Ketua MK Anwar Usman dalam sidang di gedung MK yang disiarkan langsung melalui channel YouTube MK menilai bahwa materi yang diuji adalah kewenangan DPR dan pemerintah
“Mengadili. Menolak permohonan pemohon,” katanya seperti yang dilihat Lenterainspiratif.id Rabu (20/7/2022).
Terkait apakah benar ganja memang bisa digunakan untuk medis itu adalah kewenangan DPR dan pemerintah untuk mengkaji hal itu.
“Hal itu bagian dari open legal policy,” ucap MK.

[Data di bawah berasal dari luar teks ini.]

(** * Retry policies of gax (src/gax/retry_policy.h)

    A shallow embedding of [LimitedErrorCountRetryPolicy] and
    [LimitedDurationRetryPolicy], the two implementations of the abstract
    class [RetryPolicy], together with the pieces of the C++ language and
    of <chrono> that their one-line methods rely on: the [int] counter,
    [std::chrono::duration_cast], [std::min], the short-circuit [&&] and
    the post-increment. *)

From Stdlib Require Import ZArith Bool List Lia.
From stdpp Require Import base numbers option list sorting gmap.

Local Open Scope Z_scope.

(** ** The C++ [int] *)

(** [failure_count_] and [max_failures_] are [int]s: 32-bit two's complement
    on every ABI the library targets.  An [int] is kept as the [Z] it denotes.
    The C++ standard leaves the overflow of [failure_count_++] undefined; the
    model takes what the increment instruction does, the wrap-around, and
    the theorems say where they depend on it. *)
Module Int.

Definition INT_MAX : Z := 2147483647.
Definition INT_MIN : Z := -2147483648.

Definition in_range (z : Z) : Prop := INT_MIN ≤ z ≤ INT_MAX.

Definition wrap (z : Z) : Z := (z + 2 ^ 31) `mod` 2 ^ 32 - 2 ^ 31.

(** The value stored by [x++]. *)
Definition succ (z : Z) : Z := wrap (z + 1).

End Int.

(** ** The 64-bit counts of <chrono> *)

(** [std::chrono::milliseconds], [std::chrono::system_clock::duration] and
    [std::intmax_t] are 64-bit signed integers on the implementations the
    library is built with.  As for [int], a count is kept as the [Z] it
    denotes and an operation whose exact result leaves the range is taken
    to wrap around. *)
Module Int64.

Definition INT64_MAX : Z := 9223372036854775807.
Definition INT64_MIN : Z := -9223372036854775808.

Definition in_range (z : Z) : Prop := INT64_MIN ≤ z ≤ INT64_MAX.

Definition wrap (z : Z) : Z := (z + 2 ^ 63) `mod` 2 ^ 64 - 2 ^ 63.

End Int64.

(** ** <chrono> *)

(** Durations and time points are the tick counts that chrono stores, and
    the arithmetic is that of the 64-bit type it is carried out in. *)
Module Chrono.

(** [std::ratio<num, den>], in seconds per tick; a duration's period is
    positive. *)
Record ratio : Type := Ratio { num : positive; den : positive }.

Definition milli : ratio := Ratio 1 1000.
Definition micro : ratio := Ratio 1 1000000.
Definition unit_ratio : ratio := Ratio 1 1.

Dalam sidang itu Dwi Pertiwi, Santi Warastuti, Nafiah Murhayanti dan kawan-kawan meminta MK untuk mengubah Pasal 6 Ayat (1) UU Narkotika untuk memperbolehkan penggunaan narkotika golongan I untuk kepentingan medis.
Mereka juga meminta MK menyatakan Pasal 8 Ayat (1) yang berisi larangan penggunaan narkotika golongan I untuk kepentingan kesehatan inkonstitusional.

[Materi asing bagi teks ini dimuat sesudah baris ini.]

Lemma invocations_app (tr1 tr2 : list Event) :
  invocations (tr1 ++ tr2) = (invocations tr1 ++ invocations tr2)%list.
Proof.
  induction tr1 as [| e tr1 IH]; [reflexivity |].
  destruct e; cbn; rewrite ?IH; reflexivity.
Qed.

Lemma console_app (tr1 tr2 : list Event) :
  console (tr1 ++ tr2) = (console tr1 ++ console tr2)%list.
Proof.
  induction tr1 as [| e tr1 IH]; [reflexivity |].
  destruct e; cbn; rewrite ?IH; reflexivity.
Qed.


(** *** Tool calls *)

(** X12. When the matched handler raises an [Error], or a value that
    [String] converts, the dispatcher returns the envelope whose single
    text block reads "❌ Tool execution failed: " followed by the
    [Error]'s message, or by the string of the value, with
    [isError: true]. *)
Theorem X12_handler_failure_envelope
    (name : string) (args : JsValue) (k : ToolKey) (st : State World)
    (error : Thrown) (w : World) (message : string) :
  select_case name = Some k ->
  external (bound_handler k) (case_actuals k args) (world st) = (Raised error, w) ->
  match error with
  | ErrorObject m => Returned m
  | ThrownValue v => js_String v
  end = Returned message ->
  fst (dispatch (CallToolRequest name args) st) =
    Returned
      (JObj [("content",
              JArr [JObj [("type", JStr "text");
                          ("text", JStr ("❌ Tool execution failed: " ++ message))]]);
             ("isError", JBool true)]).
Proof.
  intros Hk Hraise Hmessage. cbn [dispatch].
  rewrite (callTool_routed name args k st Hk), Hraise.
  change (error_message error = Returned message) in Hmessage.
  rewrite Hmessage. reflexivity.
Qed.

(** C2. A request whose name is no label of the switch gets the failure
    envelope for "Unknown tool: <name>" with [isError: true] as a
    normal return value; no imported function is called, the world is
    untouched, and nothing is raised toward the transport. *)
Theorem C2_unknown_tool_envelope
    (name : string) (args : JsValue) (st : State World) :
  (forall k, TOOL_NAMES k <> name) ->
  let outcome := dispatch (CallToolRequest name args) st in
  fst outcome =
    Returned
      (JObj [("content",
              JArr [JObj [("type", JStr "text");
                          ("text", JStr ("❌ Tool execution failed: Unknown tool: " ++ name))]]);
             ("isError", JBool true)])
  /\ (forall envelope, fst outcome = Returned envelope ->
        get_field "isError" envelope = JBool true)
  /\ invocations (trace (snd outcome)) = invocations (trace st)
  /\ world (snd outcome) = world st
  /\ forall raised, fst outcome <> Raised raised.
Proof.
  intros Habsent outcome. subst outcome. cbn [dispatch].
  rewrite (callTool_unrouted name args st (select_case_absent name Habsent)).
  cbn [fst snd trace world].
  repeat split.
  - intros envelope H. injection H as <-. reflexivity.
  - rewrite !invocations_app. cbn. now rewrite !app_nil_r.
  - discriminate.
Qed.

(** C5. What each case passes on.  The handlers of BROWSER_INIT and
    GET_CONTENT receive an empty mapping when the argument payload is undefined and
    a supplied mapping as it is; the handlers of NAVIGATE, CLICK, TYPE,
    WAIT, SOLVE_CAPTCHA, FIND_SELECTOR and SAVE_CONTENT_AS_MARKDOWN
    receive the raw payload unmodified; the handlers of BROWSER_CLOSE
    and RANDOM_SCROLL are called with no argument at all. *)
Theorem C5_arguments_passed
    (name : string) (args : JsValue) (k : ToolKey) (st : State World) :
  select_case name = Some k ->
  invocations (trace (snd (dispatch (CallToolRequest name args) st))) =
  (invocations (trace st) ++
   [(bound_handler k,
     match k with
     | BROWSER_INIT | GET_CONTENT =>
         match args with
         | JUndefined => [JObj []]
         | JObj fields => [JObj fields]
         | _ => [js_or args (JObj [])]
         end
     | BROWSER_CLOSE | RANDOM_SCROLL => []
     | NAVIGATE | CLICK | TYPE | WAIT | SOLVE_CAPTCHA | FIND_SELECTOR
     | SAVE_CONTENT_AS_MARKDOWN => [args]
     end)])%list.
Proof.
  intros Hk. cbn [dispatch]. rewrite (callTool_routed name args k st Hk).
  destruct (external (bound_handler k) (case_actuals k args) (world st))
    as [[v | error] w]; [| destruct (error_message error)]; cbn [snd trace];
    rewrite !invocations_app; cbn; rewrite ?app_nil_r;
    destruct k; cbn; try reflexivity; destruct args; reflexivity.
Qed.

Ahli asal Inggris, Stephen Rolles mengatakan, penetapan ganja sebagai narkoba golongan I adalah kebijakan politis. Stephen menilai disetarakannya golongan ganja dengan heroin, sabu, hingga ekstasi bukan didasarkan alasan kesehatan.
“Secara umum, kalau kita melihat secara historis banyak keputusan-keputusan tentang penggolongan obat-obatan tersebut, khususnya yang sudah lama dilakukan puluhan tahun yang lalu, seperti LSD atau cannabis (ganja) itu terjadi dalam suatu konteks yang sangat terpolitisasi,” kata pria yang akrab disapa Steve.
Sedangkan, Dekan Fakultas Hukum (FH) Unika Atma Jaya, Jakarta, Asmin Fransiska menyatakan setuju ganja untuk kesehatan dilegalkan. Menurutnya, legalisasi itu sesuai dengan konstitusi yang menjamin hak atas kesehatan masyarakat.
“Konstitusi Republik Indonesia Pasal 28H ayat (1) menjamin hak atas kesehatan, atas layanan kesehatan kepada semua. Salah satu sifat dari hak atas kesehatan adalah bahwa hak tersebut bersifat progressive realization atau pemenuhannya harus dilakukan terus-menerus secara progresif dan tidak boleh regresif atau menurun serta diberikan dan dipenuhi tanpa diskriminasi atau nondiscriminations principle,” kata Asmin.